Wireless connectivity protocols for embedded systems

Technology News |
By eeNews Europe

Driven by our insatiable need for information and the desire for finer control over every resource of value, it seems everything is becoming connected, and much of it is being done wirelessly. Fortunately today, adding wireless connectivity has never been easier.

In this article I’ll introduce wireless terminology and basic design considerations, explain popular connectivity options such as Wi-Fi, Bluetooth, ZigBee and others, and examine hardware and software trade-offs, including design strategies, for easily and quickly incorporating wireless connectivity into an embedded design.

Wireless considerations

The first, and sometimes most difficult, decision to make when incorporating wireless is selecting which protocol to use. The protocol selection can have implications of interoperability (or not) with other products, which could even be supplied by a competitor.

On the other hand, a proprietary protocol could restrict access to a product-set under your control if you can forego the wider market for interoperable products. Additionally, some proprietary protocols can provide a solution tuned to specific performance parameters like simplicity, network resiliency or security.

Figure: Different networks have different priorities.

Which frequency bands to use is often determined by market requirements, especially with the larger industry alliances like Wi-Fi.
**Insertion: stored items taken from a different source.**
(** X2: in every state reached from the initial one, entry number [k] of the
    log carries the result of the [k]-th call of [crypto.randomUUID()] as its id
    and of the [k]-th call of [Date.now()] as its timestamp, and the two
    functions have been called once per entry. *)
Theorem log_indexed (host : Host) (es : list event) :
  let s := run host es init in
  map id (entries s) = map (randomUUID host) (seq 0 (List.length (entries s))) /\
  map timestamp (entries s) = map (Date_now host) (seq 0 (List.length (entries s))) /\
  uuidCalls s = List.length (entries s) /\
  nowCalls s = List.length (entries s).
Proof.
  destruct (run_indexed host es) as (Hu & Hn & Hi & Ht).
  cbv zeta. repeat split; assumption.
Qed.

(** X3: when [crypto.randomUUID()] never returns the same value twice, the ids
    of the log, which the view uses as React keys, are pairwise distinct in
    every state reached from the initial one. *)
Theorem keys_unique (host : Host) (es : list event) :
  (forall a b, randomUUID host a = randomUUID host b -> a = b) ->
  let s := run host es init in
  NoDup (map id (entries s)) /\ NoDup (keys (transcript s)).
Proof.
  intros Hinj. cbv zeta. unfold transcript. rewrite keys_TranscriptionView.
  destruct (run_indexed host es) as (_ & _ & Hi & _). cbn [log_part fst] in Hi.
  rewrite Hi. split; apply NoDup_map_injective; try exact Hinj; apply seq_NoDup.
Qed.

Lemma demoHost_uuid_injective :
  forall a b, randomUUID demoHost a = randomUUID demoHost b -> a = b.
Proof.
  intros a b E. cbn [randomUUID demoHost] in E.
  apply app_inv_head in E. injection E as E. now apply Nnat.Nat2N.inj.
Qed.

Lemma keys_unique_witness :
  let s := run demoHost [OnMessage (userDelta "Hi") 0; OnMessage turnCompleteMessage 0;
                         OnMessage (userDelta "Bye") 0; OnMessage turnCompleteMessage 0]
               init in
  (forall a b, randomUUID demoHost a = randomUUID demoHost b -> a = b) /\
  NoDup (map id (entries s)) /\ NoDup (keys (transcript s)).
Proof.
  intros s. split; [exact demoHost_uuid_injective |].
  exact (keys_unique demoHost _ demoHost_uuid_injective).
Defined.

(** X4: when [Date.now()] never goes back, the timestamps of the log are in
    non-decreasing order in every state reached from the initial one. *)
Theorem timestamps_ordered (host : Host) (es : list event) :
  (forall a b, (a <= b)%nat -> Date_now host a <= Date_now host b) ->
  ForallOrdPairs (fun x y => timestamp x <= timestamp y)
                 (entries (run host es init)).
Proof.
  intros Hmono.
  destruct (run_indexed host es) as (_ & _ & _ & Ht). cbn [log_part fst] in Ht.
  exact (proj2 (ordered_from (Date_now host) timestamp _ Hmono 0%nat Ht)).
Qed.

Lemma demoHost_clock_monotone :
  forall a b, (a <= b)%nat -> Date_now demoHost a <= Date_now demoHost b.
Proof. intros a b H. cbn [Date_now demoHost]. lia. Qed.

Lemma timestamps_ordered_witness :
  (forall a b, (a <= b)%nat -> Date_now demoHost a <= Date_now demoHost b) /\
  ForallOrdPairs (fun x y => timestamp x <= timestamp y)
    (entries (run demoHost [OnMessage (userDelta "Hi") 0; OnMessage turnCompleteMessage 0;
                            OnMessage (userDelta "Bye") 0; OnMessage turnCompleteMessage 0]
                  init)).
Proof.
  split; [exact demoHost_clock_monotone |].
  exact (timestamps_ordered demoHost _ demoHost_clock_monotone).
Defined.

(** *** Partial text *)

Section Deltas.

Variable host : Host.

Lemma onTranscription_buffers m s :
  currentInput (onTranscription m s) = currentInput s ++ inputDelta m /\
  currentOutput (onTranscription m s) = currentOutput s ++ outputDelta m.
Proof.
  unfold onTranscription, inputDelta, outputDelta.
  destruct (inputTranscription m) as [t |].
  - cbn [currentInput currentOutput setCurrentInput]. now rewrite app_nil_r.
  - destruct (outputTranscription m) as [t |];
      cbn [currentInput currentOutput setCurrentOutput]; now rewrite !app_nil_r.
Qed.

Lemma onAudio_buffers m t :
  keeps (fun s => (currentInput s, currentOutput s)) (onAudio host m t).
Proof.
  intros s. unfold onAudio, onInterrupted.
  destruct (inlineData m) as [b |], (audioContextsRef s), (interrupted m);
    try reflexivity; destruct (truthy b); try reflexivity;
    destruct (decode host b); reflexivity.
Qed.

Lemma onmessage_buffers m t s :
  turnComplete m = false ->
  currentInput (step host (OnMessage m t) s) = currentInput s ++ inputDelta m /\
  currentOutput (step host (OnMessage m t) s) = currentOutput s ++ outputDelta m /\
  entries (step host (OnMessage m t) s) = entries s.
Proof.
  intros Hc. unfold step. cbn [handleEvent]. unfold onmessage.
  pose proof (onAudio_buffers m t (handleTranscription host m s)) as Hb.
  cbv beta in Hb. injection Hb as Hi Ho. rewrite Hi, Ho, onAudio_entries.
  unfold handleTranscription. cbv zeta. rewrite Hc.
  destruct (onTranscription_buffers m s) as [Ei Eo].
  now rewrite Ei, Eo, onTranscription_entries.
Qed.

End Deltas.

(** X5: over any run of messages that carry no turn completion, whatever else
    they carry, the user buffer grows by the [inputTranscription] texts in
    arrival order and the model buffer by the [outputTranscription] texts of
    the messages that have no [inputTranscription] (the text of a message that
    has both goes to the user buffer only; a missing [text] appends
    "undefined"); the log is unchanged. *)
Theorem deltas_accumulate (host : Host) (s : App) (ms : list (LiveServerMessage * Q)) :
  forallb (fun mt => negb (turnComplete (fst mt))) ms = true ->
  let s' := run host (map deliver ms) s in
  currentInput s' = currentInput s ++ List.concat (map (fun mt => inputDelta (fst mt)) ms) /\
  currentOutput s' = currentOutput s ++ List.concat (map (fun mt => outputDelta (fst mt)) ms) /\
  entries s' = entries s.
Proof.
  cbv zeta. revert s. induction ms as [| [m t] ms IH]; intros s H.
  - cbn [map List.concat run fold_left]. now rewrite !app_nil_r.
  - cbn [forallb fst] in H. apply andb_true_iff in H as [Hm Hms].
    apply negb_true_iff in Hm.
    change (run host (map deliver ((m, t) :: ms)) s)
      with (run host (map deliver ms) (step host (OnMessage m t) s)).
    cbn [map List.concat fst].
    destruct (IH (step host (OnMessage m t) s) Hms) as (Ei & Eo & Ee).
    destruct (onmessage_buffers host m t s Hm) as (Si & So & Se).
    rewrite Ei, Eo, Ee, Si, So, Se.
    now rewrite !app_assoc.
Qed.

Lemma deltas_accumulate_witness :
  let both := mkMessage (Some (Some (lit "lo"))) (Some (Some (lit "dropped")))
                        false None false in
  let missing := mkMessage None (Some None) false None false in
  let ms := [(userDelta "Hel", 0%Q); (both, 0%Q); (missing, 0%Q)] in
  forallb (fun mt => negb (turnComplete (fst mt))) ms = true /\
  currentInput (run demoHost (map deliver ms) activeSession) = lit "Hello" /\
  currentOutput (run demoHost (map deliver ms) activeSession) = lit "undefined".
Proof.
  intros both missing ms.
  assert (H : forallb (fun mt => negb (turnComplete (fst mt))) ms = true) by reflexivity.
  split; [exact H |].
  destruct (deltas_accumulate demoHost activeSession ms H) as (Ei & Eo & _).
  split; [exact Ei | exact Eo].
Defined.

(** X6: a message that carries a turn completion together with partial text
    finalizes the buffers with that text already appended: no delta that arrives
    with or before the turn completion is left out of the entry, and both
    buffers are empty afterwards. *)
Theorem turn_completion_includes_delta (host : Host) (s : App)
    (m : LiveServerMessage) (t : Q) :
  turnComplete m = true ->
  let s' := step host (OnMessage m t) s in
  let u := finalized host user (currentInput s ++ inputDelta m)
             (uuidCalls s) (nowCalls s) in
  entries s' = entries s ++ u
               ++ finalized host model (currentOutput s ++ outputDelta m)
                    (uuidCalls s + List.length u) (nowCalls s + List.length u) /\
  currentInput s' = [] /\ currentOutput s' = [].
Proof.
  intros Hc. cbv zeta. unfold step. cbn [handleEvent]. unfold onmessage.
  pose proof (onAudio_buffers host m t (handleTranscription host m s)) as Hb.
  cbv beta in Hb. injection Hb as Hi Ho. rewrite Hi, Ho, onAudio_entries.
  unfold handleTranscription. cbv zeta. rewrite Hc.
  destruct (completeTurn_buffers host (onTranscription m s)) as [Bi Bo].
  split; [| split; assumption].
  rewrite completeTurn_entries.
  destruct (onTranscription_buffers m s) as [Ei Eo].
  pose proof (onTranscription_log m s) as El. unfold log_part in El.
  injection El as Ee Eu En.
  now rewrite Ei, Eo, Ee, Eu, En.
Qed.

Lemma turn_completion_includes_delta_witness :
  let m := mkMessage (Some (Some (lit "llo"))) None true None false in
  let s := setCurrentInput (lit "He") activeSession in
  turnComplete m = true /\
  map text (entries (step demoHost (OnMessage m 0) s)) = [lit "Hello"].
Proof.
  intros m s.
  assert (H : turnComplete m = true) by reflexivity.
  split; [exact H |].
  destruct (turn_completion_includes_delta demoHost s m 0 H) as (E & _).
  rewrite E. reflexivity.
Defined.

(** X7: a teardown that completes drops the pending text for good: the log is
    what it was before the teardown, and a turn completion that arrives after
    it adds no entry. *)
Theorem teardown_discards_pending_text (host : Host) (s : App) (f : Faults) (t : Q) :
  snd (cleanupSession f s) = Returned ->
  let s1 := fst (cleanupSession f s) in
  entries s1 = entries s /\
  entries (step host (OnMessage turnCompleteMessage t) s1) = entries s /\
  transcript (step host (OnMessage turnCompleteMessage t) s1) = transcript s1.
Proof.
  intros H. cbv zeta. rewrite (cleanupSession_returned f s H).
  repeat split.
Qed.

Lemma teardown_discards_pending_text_witness :
  let s := setCurrentInput (lit "Hel") activeSession in
  snd (cleanupSession noFaults s) = Returned /\
  entries (run demoHost [OnClose noFaults; OnMessage turnCompleteMessage 0] s) = [].
Proof.
  intros s.
  assert (H : snd (cleanupSession noFaults s) = Returned) by reflexivity.
  split; [exact H |].
  exact (proj1 (proj2 (teardown_discards_pending_text demoHost s noFaults 0 H))).
Defined.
But the choice of frequency bands can be a trade-off with propagation range; wherin doubling the frequency halves the range. It can also be a trade-off with power consumption and over-the-air data rate.

In the U.S., the Federal Communications Commission (FCC) has set aside portions of the RF spectrum as designated Industrial-Scientific-Medical (ISM) bands, which are unlicensed and unrestricted, meaning they are open for anyone to use without requiring a license. However, these frequencies are not unregulated. All products which intentionally radiate in these frequency bands must pass certification testing to demonstrate that emissions are within the limits prescribed by CFR Part 15.

Unlicensed bands vary from country to country, so products designed for worldwide distribution will also have to address the certification requirements imposed by the governments of their ultimate destination. The unlicensed 2.4-GHz band is particularly unique in that it’s an unlicensed band nearly worldwide – the primary reason for its popular use as the frequency band used by Wi-Fi and Bluetooth.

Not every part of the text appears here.